Rahul Vohra[00:48:12)]So for folks that don't know, in those early days we insisted on one-to-one concierge onboarding, and it was absolutely the right thing to do. You couldn't use Superhuman unless you went through the onboarding experience. Now it's almost the reverse. Almost every new Superhuman customer goes through self-service. The onboarding experience is still there, but again it is absolutely the right thing to do. To answer your question, at peak we had about 20
people doing manual onboarding. Lenny Rachitsky[00:48:40)]Okay, so it's not that many people. That's really interesting. Because I always imagined it was like a massive team, but 20 people can handle a lot, is the takeaway there. What was the scale where you stopped manual onboarding, just for folks that are thinking about doing this and then when to stop?

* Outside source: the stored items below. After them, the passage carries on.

Lemma Insert_represents t l key v path :
  represents t l -> D key -> GetPath kt t key = Ret path -> Match path = false ->
  exists t', Insert (None : option (V -> loc -> unit -> outcome unit)) t path key v tt = Ret (t', tt) /\
    represents t' (insert_entry key v l).
Proof.
  intros (T & d & Hi & <-) Hk Hp Hm.
  destruct (GetPath_spec kt t T d key Hi Hk) as (path' & Hp' & Hd). rewrite Hp in Hp'. injection Hp' as <-.
  destruct (Insert_spec kt t T d key v path Hi Hk Hd Hm) as (t' & T' & evs & Hins & E).
  destruct (ins_inv _ _ _ _ _ _ _ _ _ Hins) as [d' Hi'].
  exists t'. rewrite E by auto. split; [done|]. exists T', d'. split; [done|]. apply Hins.
Qed.

Lemma represents_count t l : represents t l -> Count t = int32 (Z.of_nat (length l)).
Proof. intros (T & d & Hi & <-). apply (inv_count _ _ _ Hi). Qed.

Lemma represents_sorted t l : represents t l -> StronglySorted entry_lt l.
Proof. intros (T & d & Hi & <-). apply entries_sorted, (inv_sorted _ _ _ Hi). Qed.

Lemma represents_domain t l : represents t l -> Forall (fun e => D e.1) l.
Proof. intros (T & d & Hi & <-). eapply Forall_ents; [|apply (inv_domain _ _ _ Hi)]. done. Qed.

Lemma empty_represents ko : represents (empty_tree ko : BTree K V) [].
Proof.
  exists (TLeaf 0 []), 0. split; [|done]. split; try done.
  - apply carries_set_root, (carries_new (mkTree ∅ 0 0 ko 0%Z 1) []); [split; constructor|].
    apply (new_leaf_holds (mkTree ∅ 0 0 ko 0%Z 1)).
  - constructor.
  - simpl. split; [lia|by left].
Qed.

Rahul Vohra[00:48:55)]I think the reason to stop is that there will always be certain personality types who do not want to go through a one-on-one onboarding. At a certain point those people will become very important, and you'll need to be ready with a world-class self-service option. When we started building self-service, it seemed nearly impossible. In fact, it was terrifying, because it's difficult to overstate how much the entire DNA of the company was built around this idea that we would onboard users manually. After all, we did so much in our one-to-one onboardings and there's only so much that software can do. Now, we did after a lot of grind and persistence eventually figure it out and we have a world-class self-service experience today,
but we did not at the time.[00:49:49)]So the flip side is, why would you even do this to begin with? What we found is two things. Number one, the user metrics are excellent for things like engagement, retention, product market fit score, MPS, virality, for all of those metrics. I think you you'll significantly beat your industry benchmarks if you go to the effort of one-on-one onboarding your early customers. It becomes so powerful to have that early cohort of super fans when it comes to things like building a brand. If folks remember that conversation from way up at the top, what is it that creates true virality? It's not viral mechanics,
it's word of mouth. It is brand. This is how you can kickstart a brand.[00:50:32)]And number two, in a world where you can easily and quickly raise funding, like for example the zero interest rate phenomenon era, you can actually use dollars to avoid building a first-time user experience and all of the normal growth loops that you would then have to build. You would then instead focus all of your engineers on finding product market fit or in solution deepening or in market widening, but not for example on a first-time user experience, not for example on activation, because you have humans doing activation for you. By contrast I saw other companies often competing spend almost half their engineering dollars on those things, on self-service flows for products that ultimately did not find products market fit. So makes sense to do if you really want to create that brand, which I think all consumer-ish companies need to do. And if there is money falling off trees, for whatever reason, which we did have for a period of time, arguably AI companies have that again today. So if you can weave this into your strategy, I think you should,
but you should also know when to stop. Lenny Rachitsky[00:51:40)]Super interesting. I guess some factors to think about, because I wanted to ask you when should people consider doing this? If they're hearing this and they're like, "This is awesome, so many problems solved if I just have somebody onboarding every new user, everyone's activated. Amazing." So some of the variables you're sharing is, do you have like cheap cash to invest in say, it doesn't have to be 20 people, it could be a few people to start. Then if there's an LTV, ACV element of just are you going to make enough from a new customer? Imagine that's a variable. Is there anything else you think founders should think about?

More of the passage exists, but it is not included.